俺は走った。ただひたすら、二人に背を向けて、右手の黄色を隠しながら走って逃げた。
夢の中でも俺は逃げているだけなのか。
二人はこちらに気付いてもいなかったのに、慄然とした。
頭の先から脊髄に氷柱でも突き刺されたように、ぞっとした寒気が駆け巡った。

(…助けて、)

曇り空に侵食された無限回廊の街を走って逃げ続けた。
右手には、雁字搦めの鎖のように黄色が絡み付いている。肌と融け合っている気さえするほど、強く強く絡め取られていた。

走りながら、携帯を取り出した。

もう何も考えていなかった。
開いたアドレス帳には、番号が一つしか登録されていない。

(助けて助けて助けて、)

見覚えがあるなんて軽くて浅いものではない。
俺はこの番号を記憶している。

(知られたくない、侵されたくない、)

折原臨也の電話番号を、俺は記憶している。

操られたように発信ボタンを押そうとする指を必死に理性で抑制する。
幾度目かに震えた指が助けを求めようとした時、突然、携帯が鳴り出した。
非通知の着信だった。
意のままにならない身体は、勝手に通話ボタンを押していた。

(だから)


《でも、逃げられないよ?》


記憶の根底にこびりついて染みになった、少女の声だった。







「うあっ」

 自分の間抜けな悲鳴に意識を呼び戻された。
 日は昇ってはいるが、まだ陽射しが弱い。

「……アホか俺。夢じゃん」

 寝汗がひどく、前髪が額に張り付いていた。
 寝巻きもじっとりと湿っていて、まさに最悪の寝覚めだ。

 携帯を開こうとして、刹那硬直した自分に失笑するしかない。
 日曜日、午前六時ちょうど。
 最後のメール送受信は竜ヶ峰帝人、電話発着信は園原杏里。


 あれが悪い夢でよかった。
 真実混じりの虚構ほど性質の悪いものはないと、今回再認識した。

 ほんの少しでもその真実を忘れたくて、逃げることしかしない俺は、最新の留守録を再生してメールの受信画面を開いた。

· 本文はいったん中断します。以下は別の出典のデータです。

(** ** Steps of others *)

Lemma env_inv w w' ss :
  MsgInv w ss → Tables w' → rely w w' → w_calls w' = w_calls w →
  (∀ r, r ∈ mdb_messages (messages_in w) → waiting_row r → r ∈ mdb_messages (messages_in w')) → MsgInv w' ss.
Proof.
  intros [HT HS Hn Hh Hf] HT' Hr Hc Hm. assert (tokens w' ss = tokens w ss) as E by (unfold tokens; by rewrite Hc).
  constructor; [done| |by rewrite E| |done].
  - intros x Hx%HS. eapply sender_rely; [done|apply Hr|]. eauto.
  - rewrite E. intros t Ht%Hh. by eapply held_rely.
Qed.

Lemma apart_tables w w' : apart w w' → Tables w → Tables w'.
Proof.
  intros (E & C & N) [H1 H2 H3 H4 H5]. constructor; rewrite ?E, ?C; try done.
  - intros a Ha%H1. lia.
  - by eapply keyed_mono.
Qed.

Lemma apart_rely w w' : apart w w' → rely w w'.
Proof. intros (E & C & N). constructor; rewrite ?E, ?C; auto. Qed.

Lemma apart_inv w w' ss : apart w w' → MsgInv w ss → MsgInv w' ss.
Proof.
  intros Ha HI. eapply env_inv; [done|eapply apart_tables; [done|apply HI]|by apply apart_rely|apply Ha|].
  destruct Ha as (E & _). by rewrite E.
Qed.

(** Replacing the row of an id. *)
Lemma replace_in org id new l x :
  x ∈ update_where (owned_message org id) (λ _, new) l → x = new ∨ (x ∈ l ∧ owned_message org id x = false).
Proof.
  intros (y & -> & Hy)%list_elem_of_fmap. destruct (owned_message org id y) eqn:E; [by left|]. by right.
Qed.

Lemma replace_other org id new l x :
  x ∈ l → mm_id x ≠ id → x ∈ update_where (owned_message org id) (λ _, new) l.
Proof.
  intros Hx Hi. apply list_elem_of_fmap. exists x. split; [|done].
  destruct (owned_message org id x) eqn:E; [|done]. by apply owned_message_id in E as [_ ?].
Qed.

Lemma replace_keyed org id new l n :
  mm_id new = id → keyed mm_id n l → (id < n)%N → keyed mm_id n (update_where (owned_message org id) (λ _, new) l).
Proof.
  intros Hi [Hn Hl] Hid. split.
  - unfold update_where. rewrite map_map. erewrite map_ext_in; [exact Hn|]. intros x _. simpl.
    destruct (owned_message org id x) eqn:E; [|done]. apply owned_message_id in E as [_ ?]. congruence.
  - intros x [-> | [Hx _]]%replace_in; [by rewrite Hi|auto].
Qed.

(** The tables with other messages. *)
Lemma tables_messages w w' l rs :
  Tables w → (w_next_uuid w ≤ w_next_uuid w')%N → w_calls w' = w_calls w →
  messages_in w' = set_mdb_receipts rs (set_mdb_messages l (messages_in w)) →
  keyed mm_id (w_next_uuid w') l →
  (∀ r, r ∈ l → mm_direction r = MessageDirection.OUTBOUND → mm_provider_message_id r ≠ None →
     (3 ≤ status_rank (mm_status r))%Z) → Tables w' ∧ rely w w'.
Proof.
  intros [H1 H2 H3 H4 H5] N C E Hk Hs. split; constructor; rewrite ?E, ?C; simpl; auto.
  intros a Ha%H1. lia.
Qed.

Lemma fold_inv org account status found w ss :
  was_read org account status found (messages_in w) →
  MsgInv w ss → MsgInv (commit_status org account status found w).2 ss.
Proof.
  intros Hread HI. destruct (commit_status_effect org account status found w) as [[C N] He].
  set (w' := (commit_status org account status found w).2) in *.
  destruct He as [[l E]|(seen & row & new & l & -> & Hrow & Hi & Ho & (Hni & _ & _ & Hd & Hpid & rep & Hadv & Hs) & E)].
  - destruct (tables_messages w w' (mdb_messages (messages_in w)) l) as [HT Hr];
      [apply HI|done|done|by destruct (messages_in w)|eapply keyed_mono; [done|]; apply HI|apply HI|].
    eapply env_inv; [done..|]. by rewrite E.
  - destruct (mi_tables _ _ HI) as [_ Hk Hsent _ _]. destruct Hread as (Hrank & row' & Hrow' & Hi' & Hp).
    assert (row' = row) as -> by (eapply (keyed_inj mm_id); [done..|congruence]).
    apply andb_true_iff in Hp as [_ Hid%bool_decide_eq_true].
    destruct (tables_messages w w' (update_where (owned_message org (mm_id row)) (λ _, new) (mdb_messages (messages_in w))) l)
      as [HT Hr]; [apply HI|done|done|done| | |].
    + apply replace_keyed; [done|by eapply keyed_mono|]. pose proof (proj2 Hk row Hrow). lia.
    + intros r [-> | [Hr _]]%replace_in; [|by apply Hsent]. intros _ _.
      apply advance_rank in Hadv as (_ & Hle & _). rewrite Hs. by etrans.
    + eapply env_inv; [done..|]. rewrite E. simpl. intros r Hr0 (_ & _ & Hnone). apply replace_other; [done|].
      intros Eid. assert (r = row) as -> by (by eapply (keyed_inj mm_id)). congruence.
Qed.

(** What a callback reads in a state of the system. *)
Lemma target_was_read org account status w :
  Tables w → was_read org account status (status_target org account status (messages_in w)) (messages_in w).
Proof.
  intros HT. unfold status_target. destruct (List.find _ _) as [row|] eqn:Hf; [|done]. apply find_elem in Hf as [Hrow Hp].
  split; [|by exists row].
  pose proof Hp as [[_ Hout%bool_decide_eq_true]%andb_true_iff Hid%bool_decide_eq_true]%andb_true_iff.
  apply (tb_sent _ HT); [done..|]. by rewrite Hid.
Qed.

Lemma inbound_inv `{UnicodeForms} org account inbound event_id w ss :
  MsgInv w ss → MsgInv (process_inbound org account inbound event_id w).2 ss.
Proof.
  intros HI. destruct (process_inbound org account inbound event_id w) as [r w'] eqn:Hp.
  apply process_inbound_effect in Hp as [[C N] He]. simpl.
  destruct He as [E|(m & l & (Ho & Hd & Hs) & Hid & E)]; [by apply (apart_inv w w' ss); [split|]|].
  destruct (mi_tables _ _ HI) as [_ Hk Hsent _ _].
  destruct (tables_messages w w' (mdb_messages (messages_in w) ++ [m]) l) as [HT Hr]; [apply HI|done|done|done| | |].
  - eapply keyed_snoc; [done|lia|lia].
  - intros x [Hx| ->%list_elem_of_singleton]%elem_of_app; [auto|congruence].
  - eapply env_inv; [done..|]. rewrite E. simpl. intros x Hx _. apply elem_of_app. by left.
Qed.

Lemma account_exists org id l : existsb (owned_account org id) l = true ↔
  ∃ a, a ∈ l ∧ ma_organization_id a = org ∧ ma_id a = id.
Proof.
  rewrite existsb_elem. unfold owned_account.
  split; intros (x & Hx & Ha); exists x; rewrite andb_true_iff, !N.eqb_eq in *; done.
Qed.

Lemma filter_NoDup_map {A B} (f : A → B) p l : NoDup (map f l) → NoDup (map f (List.filter p l)).
Proof.
  induction l as [|x l IH]; simpl; [done|]. rewrite NoDup_cons. intros [Hx Hl]. destruct (p x); [|auto].
  simpl. constructor; [|auto]. intros (y & E & [Hy _]%elem_of_filterb)%list_elem_of_fmap.
  apply Hx. rewrite E. by apply (list_elem_of_fmap_2 f).
Qed.

(** The new tables, and what is relied on, for an effect on accounts. *)
Lemma account_tables w w' :
  Tables w → contains w w' → account_effect (w_next_uuid w) (w_next_uuid w') (messages_in w) (messages_in w') →
  Tables w' ∧ rely w w' ∧ mdb_messages (messages_in w') = mdb_messages (messages_in w).
Proof.
  intros [H1 H2 H3 H4 H5] [C N] He. unfold account_of.
  inversion He as [a Ha E|p f Hf E|org id l E];
    (split; [|split; [|done]]); constructor; rewrite <- ?E, ?C; simpl;
    try done; try (by eapply keyed_mono); auto.
  - intros b [Hb%H1| ->%list_elem_of_singleton]%elem_of_app; lia.
  - intros org b Hb. unfold account_of. rewrite !account_exists. intros (x & Hx & Eo & Ei).
    apply elem_of_app in Hx as [Hx| ->%list_elem_of_singleton]; [eauto|lia].
  - intros b (y & -> & Hy%H1)%list_elem_of_fmap. destruct (p y); [|lia]. destruct (Hf y) as [-> _]. lia.
  - intros org b Hb. unfold account_of. rewrite !account_exists. intros (x & (y & -> & Hy)%list_elem_of_fmap & Eo & Ei).
    exists y. destruct (p y); [|done]. destruct (Hf y) as [E1 E2]. rewrite <- E1, <- E2. done.
  - intros b [Hb%H1 _]%elem_of_filterb. lia.
  - by apply filter_NoDup_map.
  - intros c [Hc _]%elem_of_filterb. by apply H5.
  - intros org' b Hb. unfold account_of. rewrite !account_exists. intros (x & [Hx _]%elem_of_filterb & ?). eauto.
  - intros org' b k (c & Hc & Et). unfold account_of.
    destruct (N.eqb (sd_organization_id c) org && N.eqb (sd_account_id c) id) eqn:Hd.
    + right. rewrite account_exists. intros (x & [_ Hx]%elem_of_filterb & Eo & Ei).
      apply andb_true_iff in Hd as [Ed1%N.eqb_eq Ed2%N.eqb_eq]. injection Et as Et1 Et2 _.
      apply negb_true_iff in Hx. unfold owned_account in Hx.
      assert (ma_organization_id x = org) as Ex1 by congruence. assert (ma_id x = id) as Ex2 by congruence.
      by rewrite Ex1, Ex2, !N.eqb_refl in Hx.
    + left. exists c. split; [|done]. apply elem_of_filterb. by rewrite Hd.
Qed.

Lemma manages_inv {A} (m : M A) w ss : manages m → MsgInv w ss → MsgInv (m w).2 ss.
Proof.
  intros Hm HI. destruct (m w) as [r w'] eqn:E. apply Hm in E as [Hc [E|He]]; simpl; [by apply (apart_inv w w' ss); [split|]|].
  destruct (account_tables w w' (mi_tables _ _ HI) Hc He) as (HT & Hr & Em).
  eapply env_inv; [done..|apply Hc|]. by rewrite Em.
Qed.

(** ** Steps of a sender *)

Lemma tokens_cons w x ss : tokens w (x :: ss) = option_list (sender_token x) ++ tokens w ss.
Proof. unfold tokens. simpl. by destruct (sender_token x). Qed.

Lemma flight_cons x ss : omap in_flight (x :: ss) = option_list (in_flight x) ++ omap in_flight ss.
Proof. simpl. by destruct (in_flight x). Qed.

(** The others' rows are of other messages. *)
Lemma others_flight x rest id : NoDup (omap in_flight (x :: rest)) → in_flight x = Some id →
  ∀ y, y ∈ rest → in_flight y ≠ Some id.
Proof.
  rewrite flight_cons. intros Hn Hx y Hy E. rewrite Hx in Hn. simpl in Hn. apply NoDup_cons in Hn as [Hn _].
  apply Hn. apply list_elem_of_omap. by exists y.
Qed.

『―午後七時十八分、一件です。ピーッ ……あの、もしもし、園原です…えっと、さっき…電話、すみません、コンビニに行ってて……何かあったら…その、掛け直してもらえますか。すみません……あっ、電話代がまずかったら、またこちらから掛け直 ピーッ 再生を終了します』
【From:竜ヶ峰帝人 Sub:(non title) 本文:慣れればどっちだって変わらない気もするけど、やっぱり僕はPCの方が楽かな。紀田くんは尋常じゃなく携帯の入力速いよね。 じゃあそろそろ寝るね、おやすみー】


 おかしい。つい今しがたまであんなに鬱だったのに、何故これだけで元気が出るんだ、俺。
 悪夢の残滓も若干薄れたような気がする。そうだ、今日は二人を誘って遊びに行こうか。

 これでいいんだ。そう思い込まないと何かが崩れそうだ。いいんだ、今はこれで。


(杏里、帝人、)


 だって二人とも、まだ俺と一緒にいてくれてるんだしな。